◆ Problem to solve
Every single line below has to be printed once more, exactly.

[Stored data]
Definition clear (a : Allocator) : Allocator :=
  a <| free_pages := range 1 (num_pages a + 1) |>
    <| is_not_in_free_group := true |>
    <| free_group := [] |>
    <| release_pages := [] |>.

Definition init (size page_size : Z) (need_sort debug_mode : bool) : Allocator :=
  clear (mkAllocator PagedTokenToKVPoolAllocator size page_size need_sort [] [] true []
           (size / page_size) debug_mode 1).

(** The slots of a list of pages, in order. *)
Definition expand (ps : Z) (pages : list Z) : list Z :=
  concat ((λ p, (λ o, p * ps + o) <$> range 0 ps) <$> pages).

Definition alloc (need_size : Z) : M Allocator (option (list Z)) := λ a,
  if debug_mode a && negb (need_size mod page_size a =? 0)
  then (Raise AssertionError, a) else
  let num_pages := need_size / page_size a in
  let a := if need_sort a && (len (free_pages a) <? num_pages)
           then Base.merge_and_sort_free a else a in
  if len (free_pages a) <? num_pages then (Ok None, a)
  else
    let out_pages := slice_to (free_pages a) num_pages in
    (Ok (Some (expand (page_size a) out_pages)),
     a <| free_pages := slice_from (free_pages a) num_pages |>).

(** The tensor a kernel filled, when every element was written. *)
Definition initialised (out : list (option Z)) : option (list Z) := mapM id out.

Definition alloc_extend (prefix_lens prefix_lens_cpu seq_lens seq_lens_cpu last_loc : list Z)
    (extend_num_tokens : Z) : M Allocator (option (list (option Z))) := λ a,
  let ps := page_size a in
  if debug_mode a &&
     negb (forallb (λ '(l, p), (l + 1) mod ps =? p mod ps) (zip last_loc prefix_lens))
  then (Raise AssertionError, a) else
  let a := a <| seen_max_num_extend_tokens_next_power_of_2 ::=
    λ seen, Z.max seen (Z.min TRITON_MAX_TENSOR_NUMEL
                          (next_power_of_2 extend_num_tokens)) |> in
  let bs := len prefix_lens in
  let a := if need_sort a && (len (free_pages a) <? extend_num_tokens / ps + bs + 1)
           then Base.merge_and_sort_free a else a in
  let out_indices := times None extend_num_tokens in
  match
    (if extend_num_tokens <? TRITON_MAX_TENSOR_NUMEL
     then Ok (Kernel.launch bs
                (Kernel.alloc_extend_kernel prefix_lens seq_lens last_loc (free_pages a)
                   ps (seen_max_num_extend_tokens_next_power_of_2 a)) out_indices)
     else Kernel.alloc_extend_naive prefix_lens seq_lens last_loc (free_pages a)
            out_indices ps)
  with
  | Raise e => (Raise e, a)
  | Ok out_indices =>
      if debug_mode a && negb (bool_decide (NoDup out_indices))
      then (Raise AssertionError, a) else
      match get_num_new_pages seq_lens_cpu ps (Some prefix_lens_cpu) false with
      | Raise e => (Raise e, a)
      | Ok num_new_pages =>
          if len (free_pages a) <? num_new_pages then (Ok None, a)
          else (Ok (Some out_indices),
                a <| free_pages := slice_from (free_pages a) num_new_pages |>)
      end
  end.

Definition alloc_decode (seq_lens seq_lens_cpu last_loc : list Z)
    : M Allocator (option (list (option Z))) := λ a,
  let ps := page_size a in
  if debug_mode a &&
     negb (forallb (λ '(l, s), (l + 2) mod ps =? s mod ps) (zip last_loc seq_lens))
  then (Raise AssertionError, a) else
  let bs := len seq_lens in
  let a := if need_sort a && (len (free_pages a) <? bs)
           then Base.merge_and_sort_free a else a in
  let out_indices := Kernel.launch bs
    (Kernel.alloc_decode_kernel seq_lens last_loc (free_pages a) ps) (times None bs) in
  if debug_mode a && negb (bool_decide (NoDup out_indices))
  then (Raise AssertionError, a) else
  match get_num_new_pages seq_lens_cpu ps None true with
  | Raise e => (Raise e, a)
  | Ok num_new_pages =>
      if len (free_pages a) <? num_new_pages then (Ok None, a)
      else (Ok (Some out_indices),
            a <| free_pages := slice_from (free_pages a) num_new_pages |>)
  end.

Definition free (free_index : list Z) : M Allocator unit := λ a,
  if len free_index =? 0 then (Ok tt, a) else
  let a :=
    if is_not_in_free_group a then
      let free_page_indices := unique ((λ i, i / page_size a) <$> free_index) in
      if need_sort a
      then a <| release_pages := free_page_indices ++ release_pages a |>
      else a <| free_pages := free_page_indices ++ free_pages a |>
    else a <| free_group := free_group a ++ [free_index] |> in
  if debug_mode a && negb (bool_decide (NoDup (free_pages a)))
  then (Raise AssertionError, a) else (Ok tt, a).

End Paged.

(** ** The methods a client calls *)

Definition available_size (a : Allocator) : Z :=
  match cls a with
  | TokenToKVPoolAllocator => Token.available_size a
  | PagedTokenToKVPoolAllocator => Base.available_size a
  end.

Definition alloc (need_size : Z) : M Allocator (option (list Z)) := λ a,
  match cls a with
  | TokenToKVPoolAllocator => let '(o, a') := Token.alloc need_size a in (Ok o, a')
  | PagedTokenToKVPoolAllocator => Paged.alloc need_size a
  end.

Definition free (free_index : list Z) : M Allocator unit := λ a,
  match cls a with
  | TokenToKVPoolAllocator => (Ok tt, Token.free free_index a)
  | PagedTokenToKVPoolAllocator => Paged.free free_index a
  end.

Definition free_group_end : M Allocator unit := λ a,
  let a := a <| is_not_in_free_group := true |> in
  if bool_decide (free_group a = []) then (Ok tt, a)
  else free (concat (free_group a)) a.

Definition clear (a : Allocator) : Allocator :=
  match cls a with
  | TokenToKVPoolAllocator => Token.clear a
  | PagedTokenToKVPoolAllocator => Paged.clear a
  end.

◆ Solved problem
Definition clear (a : Allocator) : Allocator :=
  a <| free_pages := range 1 (num_pages a + 1) |>
    <| is_not_in_free_group := true |>
    <| free_group := [] |>
    <| release_pages := [] |>.

Definition init (size page_size : Z) (need_sort debug_mode : bool) : Allocator :=
  clear (mkAllocator PagedTokenToKVPoolAllocator size page_size need_sort [] [] true []
           (size / page_size) debug_mode 1).

(** The slots of a list of pages, in order. *)
Definition expand (ps : Z) (pages : list Z) : list Z :=
  concat ((λ p, (λ o, p * ps + o) <$> range 0 ps) <$> pages).

Definition alloc (need_size : Z) : M Allocator (option (list Z)) := λ a,
  if debug_mode a && negb (need_size mod page_size a =? 0)
  then (Raise AssertionError, a) else
  let num_pages := need_size / page_size a in
  let a := if need_sort a && (len (free_pages a) <? num_pages)
           then Base.merge_and_sort_free a else a in
  if len (free_pages a) <? num_pages then (Ok None, a)
  else
    let out_pages := slice_to (free_pages a) num_pages in
    (Ok (Some (expand (page_size a) out_pages)),
     a <| free_pages := slice_from (free_pages a) num_pages |>).

(** The tensor a kernel filled, when every element was written. *)
Definition initialised (out : list (option Z)) : option (list Z) := mapM id out.

Definition alloc_extend (prefix_lens prefix_lens_cpu seq_lens seq_lens_cpu last_loc : list Z)
    (extend_num_tokens : Z) : M Allocator (option (list (option Z))) := λ a,
  let ps := page_size a in
  if debug_mode a &&
     negb (forallb (λ '(l, p), (l + 1) mod ps =? p mod ps) (zip last_loc prefix_lens))
  then (Raise AssertionError, a) else
  let a := a <| seen_max_num_extend_tokens_next_power_of_2 ::=
    λ seen, Z.max seen (Z.min TRITON_MAX_TENSOR_NUMEL
                          (next_power_of_2 extend_num_tokens)) |> in
  let bs := len prefix_lens in
  let a := if need_sort a && (len (free_pages a) <? extend_num_tokens / ps + bs + 1)
           then Base.merge_and_sort_free a else a in
  let out_indices := times None extend_num_tokens in
  match
    (if extend_num_tokens <? TRITON_MAX_TENSOR_NUMEL
     then Ok (Kernel.launch bs
                (Kernel.alloc_extend_kernel prefix_lens seq_lens last_loc (free_pages a)
                   ps (seen_max_num_extend_tokens_next_power_of_2 a)) out_indices)
     else Kernel.alloc_extend_naive prefix_lens seq_lens last_loc (free_pages a)
            out_indices ps)
  with
  | Raise e => (Raise e, a)
  | Ok out_indices =>
      if debug_mode a && negb (bool_decide (NoDup out_indices))
      then (Raise AssertionError, a) else
      match get_num_new_pages seq_lens_cpu ps (Some prefix_lens_cpu) false with
      | Raise e => (Raise e, a)
      | Ok num_new_pages =>
          if len (free_pages a) <? num_new_pages then (Ok None, a)
          else (Ok (Some out_indices),
                a <| free_pages := slice_from (free_pages a) num_new_pages |>)
      end
  end.

Definition alloc_decode (seq_lens seq_lens_cpu last_loc : list Z)
    : M Allocator (option (list (option Z))) := λ a,
  let ps := page_size a in
  if debug_mode a &&
     negb (forallb (λ '(l, s), (l + 2) mod ps =? s mod ps) (zip last_loc seq_lens))
  then (Raise AssertionError, a) else
  let bs := len seq_lens in
  let a := if need_sort a && (len (free_pages a) <? bs)
           then Base.merge_and_sort_free a else a in
  let out_indices := Kernel.launch bs
    (Kernel.alloc_decode_kernel seq_lens last_loc (free_pages a) ps) (times None bs) in
  if debug_mode a && negb (bool_decide (NoDup out_indices))
  then (Raise AssertionError, a) else
  match get_num_new_pages seq_lens_cpu ps None true with
  | Raise e => (Raise e, a)
  | Ok num_new_pages =>
      if len (free_pages a) <? num_new_pages then (Ok None, a)
      else (Ok (Some out_indices),
            a <| free_pages := slice_from (free_pages a) num_new_pages |>)
  end.

Definition free (free_index : list Z) : M Allocator unit := λ a,
  if len free_index =? 0 then (Ok tt, a) else
  let a :=
    if is_not_in_free_group a then
      let free_page_indices := unique ((λ i, i / page_size a) <$> free_index) in
      if need_sort a
      then a <| release_pages := free_page_indices ++ release_pages a |>
      else a <| free_pages := free_page_indices ++ free_pages a |>
    else a <| free_group := free_group a ++ [free_index] |> in
  if debug_mode a && negb (bool_decide (NoDup (free_pages a)))
  then (Raise AssertionError, a) else (Ok tt, a).

End Paged.

(** ** The methods a client calls *)

Definition available_size (a : Allocator) : Z :=
  match cls a with
  | TokenToKVPoolAllocator => Token.available_size a
  | PagedTokenToKVPoolAllocator => Base.available_size a
  end.

Definition alloc (need_size : Z) : M Allocator (option (list Z)) := λ a,
  match cls a with
  | TokenToKVPoolAllocator => let '(o, a') := Token.alloc need_size a in (Ok o, a')
  | PagedTokenToKVPoolAllocator => Paged.alloc need_size a
  end.

Definition free (free_index : list Z) : M Allocator unit := λ a,
  match cls a with
  | TokenToKVPoolAllocator => (Ok tt, Token.free free_index a)
  | PagedTokenToKVPoolAllocator => Paged.free free_index a
  end.

Definition free_group_end : M Allocator unit := λ a,
  let a := a <| is_not_in_free_group := true |> in
  if bool_decide (free_group a = []) then (Ok tt, a)
  else free (concat (free_group a)) a.

Definition clear (a : Allocator) : Allocator :=
  match cls a with
  | TokenToKVPoolAllocator => Token.clear a
  | PagedTokenToKVPoolAllocator => Paged.clear a
  end.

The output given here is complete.